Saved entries
=== Section Start ===

(** X2. Whatever tuple [evaluate_model] returns, each of accuracy,
    precision, recall and F1 lies in (0, 1]: a value of zero is never
    reported, since a run without a correctly predicted positive raises
    instead. *)
Theorem evaluate_model_metrics_positive
    (model : loc) (dl : DataLoader) (threshold : Q) (w : World)
    (accuracy precision recall f1_score : Q) :
  (evaluate_model model dl threshold w).2
    = Ok (accuracy, precision, recall, f1_score) →
  (0 < accuracy <= 1)%Q ∧ (0 < precision <= 1)%Q
  ∧ (0 < recall <= 1)%Q ∧ (0 < f1_score <= 1)%Q.
Proof.
  rewrite evaluate_model_result. unfold evaluate_batches. intros Hret.
  destruct (eval_batches (params_at w model) threshold counters0
              (loader_batches dl w)) as [c|e] eqn:Hrun; [|discriminate].
  simpl in Hret.
  pose proof (eval_batches_counters_ok _ _ _ _ _ counters0_ok Hrun) as Hok.
  assert (Hpc : predicted_positive_correct c <= correct c)
    by (eapply eval_batches_positive_correct; [|exact Hrun]; simpl; lia).
  destruct (Z.eq_dec (predicted_positive_correct c) 0) as [Hz|Hnz].
  { rewrite metrics_zero_denominator in Hret by auto. discriminate. }
  destruct Hok as (H0 & Hpp & Htp & Hpt & Htt & Hc0 & Hct).
  assert (Hpos : 0 < predicted_positive_correct c) by lia.
  rewrite (metrics_defined c) in Hret by (unfold counters_ok; lia || auto).
  injection Hret as <- <- <- <-.
  assert (Hp := ratio_positive_unit (predicted_positive_correct c)
                  (predicted_positive c) ltac:(lia)).
  assert (Hr := ratio_positive_unit (predicted_positive_correct c)
                  (total_positive c) ltac:(lia)).
  split; [apply ratio_positive_unit; lia|].
  split; [exact Hp|]. split; [exact Hr|].
  apply harmonic_mean_bounds; assumption.
Qed.

(** X3. Evaluating over no samples at all raises [ZeroDivisionError]: the
    accuracy is the first division, and [total] is still 0. *)
Theorem evaluate_model_empty_loader
    (model : loc) (dl : DataLoader) (threshold : Q) (w : World) :
  pass_order dl (rng w) = [] →
  (evaluate_model model dl threshold w).2 = Raise ZeroDivisionError.
Proof.
  intros Hempty. rewrite evaluate_model_result.
  unfold loader_batches, start_pass. simpl. rewrite Hempty. reflexivity.
Qed.

Lemma predict1_antitone p s (t1 t2 : Q) :
  (t1 <= t2)%Q → predict1 p t2 s <= predict1 p t1 s.
Proof.
  intros Ht. unfold predict1.
  destruct (Qle_bool (sigmoid (logit_eval p s)) t1) eqn:E1.
  - apply Qle_bool_iff in E1.
    assert (E2 : Qle_bool (sigmoid (logit_eval p s)) t2 = true)
      by (apply Qle_bool_iff; eapply Qle_trans; eauto).
    rewrite E2. lia.
  - destruct (Qle_bool _ t2); lia.
Qed.

Lemma tally_le f g samples :
  (∀ s, f s = true → g s = true) → tally f samples <= tally g samples.
Proof.
  intros Hfg. induction samples as [|s samples IH]; [reflexivity|].
  rewrite !tally_cons. specialize (Hfg s).
  destruct (f s), (g s); simpl; lia.
Qed.

Lemma raising_threshold_confusion
    (p : Params) (t1 t2 : Q) (samples : list Sample) :
  (t1 <= t2)%Q →
  predicted_positive (confusion p t2 samples)
    <= predicted_positive (confusion p t1 samples)
  ∧ predicted_positive_correct (confusion p t2 samples)
    <= predicted_positive_correct (confusion p t1 samples)
  ∧ total (confusion p t2 samples) = total (confusion p t1 samples)
  ∧ total_positive (confusion p t2 samples)
    = total_positive (confusion p t1 samples).
Proof.
  intros Ht.
  assert (Hmono : ∀ s, (predict1 p t2 s =? 1) = true →
                       (predict1 p t1 s =? 1) = true).
  { intros s Hs. apply Z.eqb_eq in Hs. apply Z.eqb_eq.
    pose proof (predict1_antitone p s t1 t2 Ht) as Hle.
    unfold predict1 in *. destruct (Qle_bool _ t1); [lia|reflexivity]. }
  simpl. split; [apply tally_le, Hmono|]. split; [|split; reflexivity].
  apply tally_le. intros s Hs. apply andb_true_iff in Hs as [Hs1 Hs2].
  apply andb_true_iff. split; [apply Hmono, Hs1|exact Hs2].
Qed.

Lemma single_sample_batches (batches : list (list Sample)) :
  Forall (fun b => length b = 1%nat) batches →
  ∃ samples, batches = map (fun s => [s]) samples.
Proof.
  induction 1 as [|b rest Hb _ [samples ->]]; [exists []; reflexivity|].
  destruct b as [|s [|s' b']]; simpl in Hb; try discriminate.
  exists (s :: samples). reflexivity.
Qed.

(** X4. Raising the decision threshold never adds a predicted positive:
    when the loop of [evaluate_model] completes over the same batches at
    thresholds t1 <= t2, the counters of predicted positives and of correctly
    predicted positives at t2 are at most those at t1, while [total] and
    [total_positive] are the same. *)
Theorem raising_threshold_shrinks_positive_counts
    (p : Params) (t1 t2 : Q) (batches : list (list Sample)) (c1 c2 : Counters) :
  (t1 <= t2)%Q →
  eval_batches p t1 counters0 batches = Ok c1 →
  eval_batches p t2 counters0 batches = Ok c2 →
  predicted_positive c2 <= predicted_positive c1
  ∧ predicted_positive_correct c2 <= predicted_positive_correct c1
  ∧ total c2 = total c1
  ∧ total_positive c2 = total_positive c1.
Proof.
  intros Ht H1 H2.
  destruct (single_sample_batches batches (eval_batches_ok_single _ _ _ _ _ H1))
    as [samples ->].
  rewrite eval_batches_singletons in H1, H2.
  injection H1 as <-. injection H2 as <-.
  cbn [total total_positive predicted_positive predicted_positive_correct
       counters0].
  destruct (raising_threshold_confusion p t1 t2 samples Ht) as (A & B & C & D).
  cbn [total total_positive predicted_positive predicted_positive_correct
       confusion] in A, B, C, D.
  lia.
Qed.

End EvaluatorMore.

(** ** What evaluate_model leaves alone, and how the notebook can fail *)

Section EvaluateEffects.
Context `{Libraries}.

Lemma same_state_refl w : same_state w w.
Proof. unfold same_state. split_and!; reflexivity. Qed.

Lemma eval_pass_effects model dl threshold pending :
  ∀ c w,
    same_state w (eval_pass model dl threshold pending c w).1
    ∧ training (eval_pass model dl threshold pending c w).1 = training w
    ∧ rng (eval_pass model dl threshold pending c w).1 = rng w
    ∧ ∃ new,
        trace (eval_pass model dl threshold pending c w).1 = trace w ++ new
        ∧ Forall is_evaluation_batch new.
Proof.
  induction pending as [|chunk rest IH]; intros c w.
  - simpl. split; [apply same_state_refl|]. split; [reflexivity|].
    split; [reflexivity|]. exists []. rewrite app_nil_r.
    split; [reflexivity|constructor].
  - cbn [eval_pass].
    set (batch := fetch (sub_dataset (dl_data dl)) w chunk).
    destruct (eval_batch _ threshold c batch) as [c'|e].
    + destruct (IH c' (emit (EBatch Evaluation batch) w))
        as (Hs & Ht & Hr & new & T & Hnew).
      split; [exact Hs|]. split; [exact Ht|]. split; [exact Hr|].
      exists (EBatch Evaluation batch :: new).
      split; [rewrite T; simpl; rewrite <- app_assoc; reflexivity|].
      constructor; [exact I|exact Hnew].
    + cbn [fst]. split; [unfold same_state; split_and!; reflexivity|].
      split; [reflexivity|].
      split; [reflexivity|]. exists [EBatch Evaluation batch].
      split; [reflexivity|]. repeat constructor.
Qed.

(** X5. [evaluate_model] only reads: it leaves the parameters, the
    gradients, every optimizer and scheduler, the dataset objects, the output
    and the files as they were; it leaves the net in evaluation mode; and the
    only events it adds are evaluation batches. *)
Theorem evaluate_model_only_reads
    (model : loc) (dl : DataLoader) (threshold : Q) (w : World) :
  same_state w (evaluate_model model dl threshold w).1
  ∧ training (evaluate_model model dl threshold w).1 = false
  ∧ ∃ new, trace (evaluate_model model dl threshold w).1 = trace w ++ new
           ∧ Forall is_evaluation_batch new.
Proof.
  unfold evaluate_model, start_pass.
  set (w0 := if dl_shuffle dl then set_rng (S (rng (set_training false w)))
                                     (set_training false w)
             else set_training false w).
  assert (S0 : same_state w w0)
    by (subst w0; destruct (dl_shuffle dl); unfold same_state;
        split_and!; reflexivity).
  assert (M0 : training w0 = false)
    by (subst w0; destruct (dl_shuffle dl); reflexivity).
  assert (T0 : trace w0 = trace w)
    by (subst w0; destruct (dl_shuffle dl); reflexivity).
  destruct (eval_pass_effects model dl threshold
              (chunks (dl_batch_size dl)
                 (pass_order dl (rng (set_training false w))))
              counters0 w0) as (Hs & Ht & _ & new & T & Hnew).
  destruct (eval_pass model dl threshold _ counters0 w0) as [w1 r].
  cbn [fst] in *.
  split; [|split; [congruence|]].
  - unfold same_state in *.
    destruct S0 as (? & ? & ? & ? & ? & ? & ? & ?).
    destruct Hs as (? & ? & ? & ? & ? & ? & ? & ?).
    split_and!; congruence.
  - exists new. split; [congruence|exact Hnew].
Qed.

Lemma evaluate_model_stdout model dl threshold w :
  stdout (evaluate_model model dl threshold w).1 = stdout w.
Proof.
  unfold evaluate_model, start_pass.
  match goal with
  | |- context [eval_pass ?m ?d ?t ?p ?c ?w0] =>
      destruct (eval_pass_effects m d t p c w0) as (Hs & _);
      destruct (eval_pass m d t p c w0) as [w1 r]
  end.
  cbn [fst] in *. destruct Hs as (_ & _ & _ & _ & _ & _ & Hout & _).
  rewrite Hout. destruct (dl_shuffle dl); reflexivity.
Qed.

Lemma metrics_error c e : metrics c = Raise e → e = ZeroDivisionError.
Proof.
  unfold metrics, py_div. intros Hm.
  repeat match type of Hm with
         | context [if ?b then _ else _] => destruct b; simpl in Hm
         end; congruence.
Qed.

=== Section End ===

◆ Problem statement
Write out word for word only the lines from the start of the entries down to the line with "assert (Hr := ratio_positive_unit", please, including both ends.

◆ Written response
(** X2. Whatever tuple [evaluate_model] returns, each of accuracy,
    precision, recall and F1 lies in (0, 1]: a value of zero is never
    reported, since a run without a correctly predicted positive raises
    instead. *)
Theorem evaluate_model_metrics_positive
    (model : loc) (dl : DataLoader) (threshold : Q) (w : World)
    (accuracy precision recall f1_score : Q) :
  (evaluate_model model dl threshold w).2
    = Ok (accuracy, precision, recall, f1_score) →
  (0 < accuracy <= 1)%Q ∧ (0 < precision <= 1)%Q
  ∧ (0 < recall <= 1)%Q ∧ (0 < f1_score <= 1)%Q.
Proof.
  rewrite evaluate_model_result. unfold evaluate_batches. intros Hret.
  destruct (eval_batches (params_at w model) threshold counters0
              (loader_batches dl w)) as [c|e] eqn:Hrun; [|discriminate].
  simpl in Hret.
  pose proof (eval_batches_counters_ok _ _ _ _ _ counters0_ok Hrun) as Hok.
  assert (Hpc : predicted_positive_correct c <= correct c)
    by (eapply eval_batches_positive_correct; [|exact Hrun]; simpl; lia).
  destruct (Z.eq_dec (predicted_positive_correct c) 0) as [Hz|Hnz].
  { rewrite metrics_zero_denominator in Hret by auto. discriminate. }
  destruct Hok as (H0 & Hpp & Htp & Hpt & Htt & Hc0 & Hct).
  assert (Hpos : 0 < predicted_positive_correct c) by lia.
  rewrite (metrics_defined c) in Hret by (unfold counters_ok; lia || auto).
  injection Hret as <- <- <- <-.
  assert (Hp := ratio_positive_unit (predicted_positive_correct c)
                  (predicted_positive c) ltac:(lia)).
  assert (Hr := ratio_positive_unit (predicted_positive_correct c)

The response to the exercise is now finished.